How do you solve #5(x-7)^2=135#?

2 Answers
Jun 5, 2017

Answer:

12.2 & 1.8

Explanation:

Given, #5(x-7)^2=135#

#rArr x^2-14x+49=135/5#

#rArr x^2-14x+49-27=0#

#rArr x^2-14x+22=0#

#rArr x = [-b+-sqrt{b^2-4ac}]/[2a]# [here b = -14, c=22 & a = 1]
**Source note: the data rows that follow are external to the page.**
(** A summon across a parking lot on the hazard signature: blinkers on at both
    ends, 2 m/s, no pedals; a clip of 2000 frames of which 300 to 1500 drive. *)
Definition demo_summon : SummonClipEvidence :=
  mkEvidence [mkFlagRun 3 400 (Some (F64.of_Z 1)); mkFlagRun 0 1000 (Some (F64.of_Z 2));
              mkFlagRun 3 600 (Some (F64.of_Z 1))]
    [mkApRun AUTOPILOT_OFF 2000] [mkGearRun GEAR_PARK 300; mkGearRun GEAR_DRIVE 1200; mkGearRun GEAR_PARK 500]
    300 1500 2000.

Lemma detect_summon_sound_witness : pedal_free demo_summon.
Proof.
  destruct (detect_summon_sound [demo_summon] 0 36000 true) as (_ & _ & _ & H & _).
  - apply Forall_singleton. unfold evidence_ok, frames_in_range. cbn.
    split_and!; try lia; repeat (apply Forall_cons; split; [lia|]); by apply Forall_nil.
  - cbn. lia.
  - vm_compute. reflexivity.
  - apply (H demo_summon). by apply elem_of_cons; left.
Defined.

(** The run-length walk that looks for flags in a window answers exactly the
    frame-wise question, on evidence that spans the clip and a non-empty
    window. *)
Theorem flag_overlap_framewise runs from to mask all total :
  spans (fr_frames <$> runs) total -> total < 2 ^ 32 -> from < to ->
  flag_runs_overlap runs from to mask all = true
  <-> exists f r, from <= f < to /\ flag_at runs f = Some r /\ carries mask all r = true.
Proof. apply flag_runs_overlap_spec. Qed.

Lemma flag_overlap_framewise_witness :
  exists f r, 350 <= f < 360 /\ flag_at (ev_flag_runs demo_summon) f = Some r /\ carries HAZARD true r = true.
Proof.
  apply (flag_overlap_framewise (ev_flag_runs demo_summon) 350 360 HAZARD true 2000);
    [|lia|lia|reflexivity].
  split; [|reflexivity]. repeat (apply Forall_cons; split; [reflexivity|]). by apply Forall_nil.
Defined.
Lemma updated_trans (snap rel : str) (h : str * Z) t b b1 b2 :
  updated snap rel [h] b b1 -> updated snap rel t b1 b2 -> updated snap rel (h :: t) b b2.
Proof.
  intros [[-> H1]|(m & -> & Hm & H1 & H2)] [[-> H3]|(m' & -> & Hm' & H3 & H4)].
  - left. split; [done|]. intros z [E|Hz]%elem_of_cons; [|by apply H3].
    apply H1, list_elem_of_singleton. by rewrite E.
  - right. exists m'. split_and!; [done|apply elem_of_cons; by right| |done].
    intros z [E|Hz]%elem_of_cons; [|by apply H3].
    destruct (H1 z) as (len & sn & -> & ?); [by apply list_elem_of_singleton; rewrite E|].
    specialize (H4 len sn eq_refl). lia.
  - right. exists m. split_and!; [done|apply list_elem_of_singleton in Hm; rewrite Hm; apply elem_of_cons; by left| |done].
    intros z [E|Hz]%elem_of_cons; [apply H1, list_elem_of_singleton; by rewrite E|].
    destruct (H3 z Hz) as (len & sn & [= <- <-] & ?). done.
  - right. specialize (H4 m snap eq_refl). exists m'. split_and!; [done|apply elem_of_cons; by right| |].
    + intros z [E|Hz]%elem_of_cons; [|by apply H3].
      enough (z <= m) by lia. apply H1, list_elem_of_singleton. by rewrite E.
    + intros len sn E. specialize (H2 len sn E). lia.
Qed.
#rArr x = [-(-14)+-sqrt{(-14)^2-4*1*22}]/[2*1]#

#rArr x = [14+-sqrt(196-88)]/2#

#rArr x = [14 +-sqrt108]/2#

#rArr x = (14+-10.4)/2#

#rArr x = [14+10.4]/2 , [14-10.4]/2#

#rArr x = 12.2, 1.8#

Jun 5, 2017

Answer:

#x =12.196 or x = 1.804#

Explanation:

Isolate the bracket that contains the #x# by dividing both sides by #5#

#(5(-7)^2)/5 = 135/5#

#(x-7)^2 = 27#

Find the square root of both sides:

#x-7 = +-sqrt27#

Solve using the positive and negative roots:

#x = +sqrt27 +7 = 12.196#

#x = -sqrt27+7 = 1.804#